DIRECTIONS FOR THIS TASK: Extract all lines that hold "strings" from the records below.

BEGIN DATASET

(** * The inventory cache store (src/lib/stores/inventoryCache.js)

    A shallow embedding of the cache/sync engine and of the part of the
    remote client (src/lib/odoo.js) it calls, followed by the properties of
    the engine.

    Modelling choices, all taken from the source:
    - JavaScript numbers that hold identities, counts and epoch milliseconds
      are integers ([Z]); the typedefs of the source give [id],
      [lastSyncTime], [lastRecordId] and [recordCount] the type number.
    - A record is its numeric [id] and a finite map of its other properties
      (the typedef is open: "add more field types").
    - An awaited promise is a [Result]: resolved with a value, or rejected
      with an error of which the engine only ever reads [message].
    - The answers of the remote client during one engine operation and the
      reading of the wall clock form the [World] the operation runs in.
    - [localStorage] holds two entries. An entry is absent, or a string that
      [JSON.parse] rejects, or a string that [JSON.parse] maps to a value.
    - An engine function runs from its call to its settlement; calls that
      overlap at an [await] are not interleaved.

    After the store come the remote client over the proxy (src/lib/odoo.js),
    the proxy itself (src/routes/api/odoo/+server.js) with the answers of the
    Odoo server as an oracle, and the utilities of inventoryUtils.js that work
    on records, identities and times. *)

From Stdlib Require Import ZArith Lia.
From stdpp Require Import base strings list gmap sorting pretty.

Local Open Scope string_scope.
Local Open Scope list_scope.
Local Open Scope Z_scope.

(** ** Data model *)

(** Property values of a record. *)
Inductive Value : Type :=
  | VStr (s : string)
  | VNum (n : Z)
  | VBool (b : bool).

(** typedef InventoryRecord: [id] is a number; [x_name] and whatever else the
    remote model carries live in [attrs]. *)
Record InventoryRecord : Type := {
  id : Z;
  attrs : gmap string Value
}.

(** The object literal [{ id, ...fields }]. *)
Definition object_with_id (i : Z) (fields : gmap string Value) : InventoryRecord :=
  {| id := i; attrs := fields |}.

(** The object literal [{ ...r, ...values }]: the properties of [values]
    win over those of [r]. *)
Definition spread_over (r : InventoryRecord) (values : gmap string Value)
  : InventoryRecord :=
  {| id := id r; attrs := values ∪ attrs r |}.

(** typedef CacheMeta *)
Record CacheMeta : Type := {
  lastSyncTime : Z;
  lastRecordId : Z;
  recordCount : Z;
  isStale : bool
}.

(** typedef CacheState *)
Record CacheState : Type := {
  records : list InventoryRecord;
  loading : bool;
  syncing : bool;
  error : string;
  meta : CacheMeta
}.

(** ** Cache configuration *)

Inductive StorageKey : Type := CACHE_KEY | CACHE_META_KEY.

Definition CACHE_DURATION_MS : Z := 5 * 60 * 1000.
Definition SYNC_INTERVAL_MS : Z := 3 * 60 * 1000.

(** ** JavaScript operators used by the engine *)

(** [a || b] on numbers: [0] is falsy. *)
Definition or_number (a b : Z) : Z := if a =? 0 then b else a.

(** [a || b] on strings: the empty string is falsy. *)
Definition or_string (a b : string) : string :=
  match a with
  | EmptyString => b
  | _ => a
  end.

END DATASET

RESPONSE:
From stdpp Require Import base strings list gmap sorting pretty.
(** [a || b] on strings: the empty string is falsy. *)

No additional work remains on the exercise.